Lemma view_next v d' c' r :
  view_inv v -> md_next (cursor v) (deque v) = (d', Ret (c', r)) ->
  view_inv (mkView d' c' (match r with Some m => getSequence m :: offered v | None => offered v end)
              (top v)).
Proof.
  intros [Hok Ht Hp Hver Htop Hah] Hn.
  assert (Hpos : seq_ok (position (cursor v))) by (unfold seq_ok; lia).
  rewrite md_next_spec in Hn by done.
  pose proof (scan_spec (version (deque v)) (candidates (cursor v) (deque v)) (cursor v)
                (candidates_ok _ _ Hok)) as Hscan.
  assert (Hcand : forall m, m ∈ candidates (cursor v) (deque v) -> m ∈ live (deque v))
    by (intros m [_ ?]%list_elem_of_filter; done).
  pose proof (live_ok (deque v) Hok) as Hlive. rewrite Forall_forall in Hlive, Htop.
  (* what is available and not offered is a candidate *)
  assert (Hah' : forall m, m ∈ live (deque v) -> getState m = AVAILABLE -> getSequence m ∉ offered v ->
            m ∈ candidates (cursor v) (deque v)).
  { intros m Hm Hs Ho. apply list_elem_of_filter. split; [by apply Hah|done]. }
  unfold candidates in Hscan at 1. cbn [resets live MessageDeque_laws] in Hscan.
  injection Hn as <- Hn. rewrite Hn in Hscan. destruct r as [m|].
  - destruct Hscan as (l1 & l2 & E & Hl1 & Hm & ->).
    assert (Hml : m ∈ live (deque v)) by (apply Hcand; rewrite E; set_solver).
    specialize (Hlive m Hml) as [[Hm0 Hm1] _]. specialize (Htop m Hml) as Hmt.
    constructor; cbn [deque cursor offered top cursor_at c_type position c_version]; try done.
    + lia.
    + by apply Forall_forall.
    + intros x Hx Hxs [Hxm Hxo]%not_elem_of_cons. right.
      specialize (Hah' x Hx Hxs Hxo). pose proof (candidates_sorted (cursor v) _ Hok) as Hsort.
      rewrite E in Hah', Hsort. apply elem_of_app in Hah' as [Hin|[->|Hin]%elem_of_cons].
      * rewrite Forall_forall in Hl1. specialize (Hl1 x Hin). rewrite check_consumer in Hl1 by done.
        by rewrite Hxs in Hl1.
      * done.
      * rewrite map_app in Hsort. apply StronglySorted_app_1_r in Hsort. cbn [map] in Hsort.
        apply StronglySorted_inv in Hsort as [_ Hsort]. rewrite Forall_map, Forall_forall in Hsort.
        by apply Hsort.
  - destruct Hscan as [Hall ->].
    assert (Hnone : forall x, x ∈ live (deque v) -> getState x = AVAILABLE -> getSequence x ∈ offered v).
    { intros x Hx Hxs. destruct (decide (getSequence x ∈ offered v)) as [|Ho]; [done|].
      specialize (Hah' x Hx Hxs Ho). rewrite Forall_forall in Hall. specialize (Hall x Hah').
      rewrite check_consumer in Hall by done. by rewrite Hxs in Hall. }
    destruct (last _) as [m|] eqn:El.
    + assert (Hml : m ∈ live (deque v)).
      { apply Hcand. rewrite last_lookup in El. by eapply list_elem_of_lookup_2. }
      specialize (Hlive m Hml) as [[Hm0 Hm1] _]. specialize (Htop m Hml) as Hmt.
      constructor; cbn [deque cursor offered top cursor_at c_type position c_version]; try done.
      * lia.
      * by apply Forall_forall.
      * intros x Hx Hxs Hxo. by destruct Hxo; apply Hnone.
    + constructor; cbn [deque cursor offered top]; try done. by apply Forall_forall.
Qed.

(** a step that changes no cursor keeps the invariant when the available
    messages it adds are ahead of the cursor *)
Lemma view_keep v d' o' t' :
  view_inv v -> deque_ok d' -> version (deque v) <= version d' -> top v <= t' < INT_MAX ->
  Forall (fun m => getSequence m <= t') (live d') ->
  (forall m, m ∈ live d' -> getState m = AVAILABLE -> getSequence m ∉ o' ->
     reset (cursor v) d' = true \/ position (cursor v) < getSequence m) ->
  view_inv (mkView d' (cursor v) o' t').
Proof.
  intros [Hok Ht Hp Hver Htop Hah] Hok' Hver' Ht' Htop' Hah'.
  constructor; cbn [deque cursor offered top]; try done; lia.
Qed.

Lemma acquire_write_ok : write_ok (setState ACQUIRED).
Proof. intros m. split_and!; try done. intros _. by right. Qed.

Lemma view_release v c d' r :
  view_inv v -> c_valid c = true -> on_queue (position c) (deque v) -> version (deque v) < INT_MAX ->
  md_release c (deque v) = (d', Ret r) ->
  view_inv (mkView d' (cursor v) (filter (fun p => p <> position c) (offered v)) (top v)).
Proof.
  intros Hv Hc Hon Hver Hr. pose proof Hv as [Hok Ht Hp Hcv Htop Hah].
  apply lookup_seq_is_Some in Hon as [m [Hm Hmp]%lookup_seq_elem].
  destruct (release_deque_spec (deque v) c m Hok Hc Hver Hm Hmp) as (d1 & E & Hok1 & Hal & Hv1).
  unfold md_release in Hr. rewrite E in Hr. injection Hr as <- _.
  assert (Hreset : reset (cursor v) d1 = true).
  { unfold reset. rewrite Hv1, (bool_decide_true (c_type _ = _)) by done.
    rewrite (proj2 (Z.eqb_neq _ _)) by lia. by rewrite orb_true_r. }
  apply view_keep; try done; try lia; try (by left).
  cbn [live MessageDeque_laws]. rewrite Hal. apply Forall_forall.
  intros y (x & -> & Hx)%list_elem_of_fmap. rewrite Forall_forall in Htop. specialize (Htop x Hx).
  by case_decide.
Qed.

### WHAT YOU ARE ASKED TO DO
Pick each line holding the word "Hall" out of the data and copy it.

### YOUR RESPONSE
  - destruct Hscan as [Hall ->].
      specialize (Hah' x Hx Hxs Ho). rewrite Forall_forall in Hall. specialize (Hall x Hah').
      rewrite check_consumer in Hall by done. by rewrite Hxs in Hall. }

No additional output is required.